TRY IT:
Find the line containing "Lemma read_ends bs" in the records below. Copy exactly that line and each one after it, ending at the line containing "dec_name d = leaf_name ic.2", and nothing more.

++++ MATERIALS PROVIDED

Lemma walk_groups_ends file i name start n groups : ∀ g row a, is_Some (walk_groups file i name start n g row groups a).
Proof.
  induction groups as [|here groups IH]; intros g row a; [by eexists|]. cbn [walk_groups].
  destruct (_ || _); [apply IH|]. destruct (_ ←? _; _) as [r|e]; [|by eexists].
  destruct (consume_ends r (start - row) ((start + n) `min` (row + here) - row `max` start) a) as [[a'|e] ->];
    [apply IH|by eexists].
Qed.

Lemma read_columns_ends file start n chosen : is_Some (read_columns file start n chosen).
Proof.
  induction chosen as [|[i leaf] chosen IH]; [by eexists|]. cbn [read_columns].
  assert (is_Some (read_column file start n (i, leaf))) as [[d|e] ->]; [|destruct IH as [ds ->]; by eexists|by eexists].
  unfold read_column. destruct (physical_to_column _); [|by eexists].
  destruct (walk_groups_ends file i (leaf_name leaf) start n (group_rows file) 0 0
              (new (leaf_physical leaf) (negb (leaf_required leaf)))) as [x ->]. by eexists.
Qed.

Lemma read_ends bs wanted start len : is_Some (read_parquet_bytes bs wanted start len).
Proof.
  unfold read_parquet_bytes. destruct (map_err _ _) as [file|e]; [|by eexists].
  destruct (choose _ _) as [chosen|e]; [|by eexists].
  edestruct (read_columns_ends file) as [x ->]. by eexists.
Qed.

(** ** The file *)

(** The column of a leaf holds a range of its rows. *)
Definition holds_range (file : PFile) (start n : nat) (ic : nat * Leaf) (d : Decoded) : Prop :=
  dec_name d = leaf_name ic.2
  ∧ read_cells d = cell_of (leaf_physical ic.2) <$> take n (drop start (column_rows file ic.1)).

++++++++

SOLUTION FOR THIS PROBLEM:
Lemma read_ends bs wanted start len : is_Some (read_parquet_bytes bs wanted start len).
Proof.
  unfold read_parquet_bytes. destruct (map_err _ _) as [file|e]; [|by eexists].
  destruct (choose _ _) as [chosen|e]; [|by eexists].
  edestruct (read_columns_ends file) as [x ->]. by eexists.
Qed.

(** ** The file *)

(** The column of a leaf holds a range of its rows. *)
Definition holds_range (file : PFile) (start n : nat) (ic : nat * Leaf) (d : Decoded) : Prop :=
  dec_name d = leaf_name ic.2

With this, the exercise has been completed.